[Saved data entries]
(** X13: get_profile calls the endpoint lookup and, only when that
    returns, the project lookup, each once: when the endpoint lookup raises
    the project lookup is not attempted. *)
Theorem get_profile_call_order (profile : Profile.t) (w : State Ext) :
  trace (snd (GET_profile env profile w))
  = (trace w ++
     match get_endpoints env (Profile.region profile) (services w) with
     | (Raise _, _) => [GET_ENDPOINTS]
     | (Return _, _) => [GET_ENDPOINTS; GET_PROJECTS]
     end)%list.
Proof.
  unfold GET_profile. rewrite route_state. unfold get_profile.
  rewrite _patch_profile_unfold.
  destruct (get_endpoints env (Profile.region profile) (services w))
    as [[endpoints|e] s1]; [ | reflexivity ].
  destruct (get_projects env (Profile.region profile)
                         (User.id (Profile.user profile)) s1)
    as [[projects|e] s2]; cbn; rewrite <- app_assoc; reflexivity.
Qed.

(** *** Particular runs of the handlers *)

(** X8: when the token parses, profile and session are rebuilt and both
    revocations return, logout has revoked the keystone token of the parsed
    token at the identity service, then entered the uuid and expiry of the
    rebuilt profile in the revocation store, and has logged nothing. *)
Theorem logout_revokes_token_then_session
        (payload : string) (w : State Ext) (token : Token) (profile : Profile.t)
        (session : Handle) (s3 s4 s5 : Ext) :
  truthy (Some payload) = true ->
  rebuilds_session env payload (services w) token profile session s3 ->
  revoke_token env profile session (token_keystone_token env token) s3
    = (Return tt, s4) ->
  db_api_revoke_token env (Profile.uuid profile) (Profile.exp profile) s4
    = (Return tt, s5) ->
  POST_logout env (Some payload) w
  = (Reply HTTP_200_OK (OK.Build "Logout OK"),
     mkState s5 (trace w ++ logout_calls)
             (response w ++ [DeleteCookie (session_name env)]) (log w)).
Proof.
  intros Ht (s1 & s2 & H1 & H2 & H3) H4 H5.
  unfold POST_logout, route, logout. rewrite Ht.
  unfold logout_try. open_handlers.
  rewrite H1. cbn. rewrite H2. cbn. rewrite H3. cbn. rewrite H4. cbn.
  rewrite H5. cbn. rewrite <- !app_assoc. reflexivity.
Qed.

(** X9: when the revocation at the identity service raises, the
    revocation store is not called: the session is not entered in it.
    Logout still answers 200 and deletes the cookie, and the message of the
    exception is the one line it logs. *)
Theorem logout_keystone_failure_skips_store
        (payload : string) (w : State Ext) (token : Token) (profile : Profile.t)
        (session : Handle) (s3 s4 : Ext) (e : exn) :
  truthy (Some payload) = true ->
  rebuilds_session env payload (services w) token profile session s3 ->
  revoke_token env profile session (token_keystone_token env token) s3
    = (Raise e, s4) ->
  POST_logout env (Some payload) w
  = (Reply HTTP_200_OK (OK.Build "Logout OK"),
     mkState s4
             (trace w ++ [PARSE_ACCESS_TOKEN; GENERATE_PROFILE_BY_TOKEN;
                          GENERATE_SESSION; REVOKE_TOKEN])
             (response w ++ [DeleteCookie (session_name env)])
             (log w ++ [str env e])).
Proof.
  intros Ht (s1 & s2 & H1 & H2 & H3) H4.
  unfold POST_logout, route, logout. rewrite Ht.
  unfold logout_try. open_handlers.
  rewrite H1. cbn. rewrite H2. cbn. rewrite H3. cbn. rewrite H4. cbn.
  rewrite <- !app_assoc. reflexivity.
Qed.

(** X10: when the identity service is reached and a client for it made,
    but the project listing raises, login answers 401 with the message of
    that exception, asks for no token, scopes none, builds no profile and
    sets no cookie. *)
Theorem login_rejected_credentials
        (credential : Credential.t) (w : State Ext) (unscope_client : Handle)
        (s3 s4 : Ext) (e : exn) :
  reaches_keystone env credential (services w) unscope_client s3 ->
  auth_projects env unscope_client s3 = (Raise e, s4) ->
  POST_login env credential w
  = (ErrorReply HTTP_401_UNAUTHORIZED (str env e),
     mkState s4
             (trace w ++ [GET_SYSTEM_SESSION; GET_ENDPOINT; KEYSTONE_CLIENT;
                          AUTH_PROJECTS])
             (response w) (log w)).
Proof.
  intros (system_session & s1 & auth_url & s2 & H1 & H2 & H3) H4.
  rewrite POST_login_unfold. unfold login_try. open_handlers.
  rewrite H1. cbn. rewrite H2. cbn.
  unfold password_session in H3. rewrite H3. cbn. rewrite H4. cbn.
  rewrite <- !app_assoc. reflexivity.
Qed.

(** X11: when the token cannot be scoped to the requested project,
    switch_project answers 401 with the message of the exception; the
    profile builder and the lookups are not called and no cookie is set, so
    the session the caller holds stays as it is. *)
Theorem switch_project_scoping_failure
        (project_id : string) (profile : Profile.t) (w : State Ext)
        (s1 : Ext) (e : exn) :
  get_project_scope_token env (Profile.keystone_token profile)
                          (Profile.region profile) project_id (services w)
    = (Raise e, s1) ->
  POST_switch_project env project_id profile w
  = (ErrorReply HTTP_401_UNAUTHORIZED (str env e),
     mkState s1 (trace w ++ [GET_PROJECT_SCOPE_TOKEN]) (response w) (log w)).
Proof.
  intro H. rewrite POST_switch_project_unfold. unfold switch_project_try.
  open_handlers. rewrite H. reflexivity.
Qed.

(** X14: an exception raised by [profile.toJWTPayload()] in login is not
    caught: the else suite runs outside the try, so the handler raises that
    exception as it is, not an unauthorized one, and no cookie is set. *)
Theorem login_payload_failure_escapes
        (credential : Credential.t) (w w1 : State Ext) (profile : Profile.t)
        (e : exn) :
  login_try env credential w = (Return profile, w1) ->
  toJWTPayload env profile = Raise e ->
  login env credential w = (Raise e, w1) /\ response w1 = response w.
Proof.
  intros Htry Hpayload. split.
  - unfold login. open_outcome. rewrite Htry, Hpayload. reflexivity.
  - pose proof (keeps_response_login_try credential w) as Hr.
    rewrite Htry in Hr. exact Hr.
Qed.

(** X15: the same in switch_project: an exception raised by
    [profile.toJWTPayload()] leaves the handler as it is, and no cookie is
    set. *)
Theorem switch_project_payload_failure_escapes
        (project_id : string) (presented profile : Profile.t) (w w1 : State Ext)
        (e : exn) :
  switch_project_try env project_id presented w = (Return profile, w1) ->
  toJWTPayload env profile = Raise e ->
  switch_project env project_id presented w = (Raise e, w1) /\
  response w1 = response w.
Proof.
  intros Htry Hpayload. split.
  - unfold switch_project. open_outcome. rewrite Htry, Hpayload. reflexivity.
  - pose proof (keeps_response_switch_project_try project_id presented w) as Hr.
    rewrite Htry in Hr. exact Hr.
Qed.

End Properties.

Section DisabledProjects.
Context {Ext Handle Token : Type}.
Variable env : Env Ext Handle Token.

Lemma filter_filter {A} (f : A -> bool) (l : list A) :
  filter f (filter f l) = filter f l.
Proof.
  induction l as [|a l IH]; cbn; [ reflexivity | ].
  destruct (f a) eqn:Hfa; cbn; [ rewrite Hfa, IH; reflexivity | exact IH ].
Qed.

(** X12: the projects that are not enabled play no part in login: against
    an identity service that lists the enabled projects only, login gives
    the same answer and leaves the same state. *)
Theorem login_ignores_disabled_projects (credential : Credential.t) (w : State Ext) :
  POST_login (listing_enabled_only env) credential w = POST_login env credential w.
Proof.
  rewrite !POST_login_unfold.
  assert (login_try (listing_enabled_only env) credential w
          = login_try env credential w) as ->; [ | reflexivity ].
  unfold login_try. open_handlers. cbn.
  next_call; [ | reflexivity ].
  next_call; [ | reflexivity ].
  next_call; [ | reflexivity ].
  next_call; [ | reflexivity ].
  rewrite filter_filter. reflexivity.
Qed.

--

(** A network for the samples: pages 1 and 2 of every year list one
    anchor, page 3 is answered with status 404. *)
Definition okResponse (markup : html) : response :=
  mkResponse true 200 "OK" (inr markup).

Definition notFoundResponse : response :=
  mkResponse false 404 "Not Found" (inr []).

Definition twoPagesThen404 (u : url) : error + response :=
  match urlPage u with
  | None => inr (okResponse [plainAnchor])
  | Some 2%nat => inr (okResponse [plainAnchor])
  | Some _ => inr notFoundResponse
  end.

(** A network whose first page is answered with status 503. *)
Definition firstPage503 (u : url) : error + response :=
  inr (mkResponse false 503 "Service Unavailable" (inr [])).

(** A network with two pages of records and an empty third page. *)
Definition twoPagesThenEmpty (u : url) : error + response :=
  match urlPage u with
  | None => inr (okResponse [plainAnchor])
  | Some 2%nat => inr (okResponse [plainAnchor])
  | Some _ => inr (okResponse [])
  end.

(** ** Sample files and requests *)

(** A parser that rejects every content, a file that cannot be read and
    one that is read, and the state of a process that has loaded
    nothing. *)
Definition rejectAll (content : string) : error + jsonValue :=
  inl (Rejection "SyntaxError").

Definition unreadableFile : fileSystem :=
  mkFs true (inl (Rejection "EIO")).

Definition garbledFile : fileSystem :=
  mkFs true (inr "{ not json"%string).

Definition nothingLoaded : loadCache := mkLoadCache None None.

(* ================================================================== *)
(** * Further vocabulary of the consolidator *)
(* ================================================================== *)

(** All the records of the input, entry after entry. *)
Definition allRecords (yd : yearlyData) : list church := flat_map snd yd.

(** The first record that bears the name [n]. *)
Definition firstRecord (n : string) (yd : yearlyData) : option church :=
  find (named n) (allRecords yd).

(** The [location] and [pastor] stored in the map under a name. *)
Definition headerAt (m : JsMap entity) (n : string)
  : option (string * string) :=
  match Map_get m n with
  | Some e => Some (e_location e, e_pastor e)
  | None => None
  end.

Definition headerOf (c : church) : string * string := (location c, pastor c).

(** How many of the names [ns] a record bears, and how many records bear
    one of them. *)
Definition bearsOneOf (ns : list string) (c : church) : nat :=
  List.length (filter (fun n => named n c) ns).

→ TASK TO COMPLETE
Would you report every line of the entries above containing the word "presented"?

→ RESPONSE AREA
        (project_id : string) (presented profile : Profile.t) (w w1 : State Ext)
  switch_project_try env project_id presented w = (Return profile, w1) ->
  switch_project env project_id presented w = (Raise e, w1) /\
  - pose proof (keeps_response_switch_project_try project_id presented w) as Hr.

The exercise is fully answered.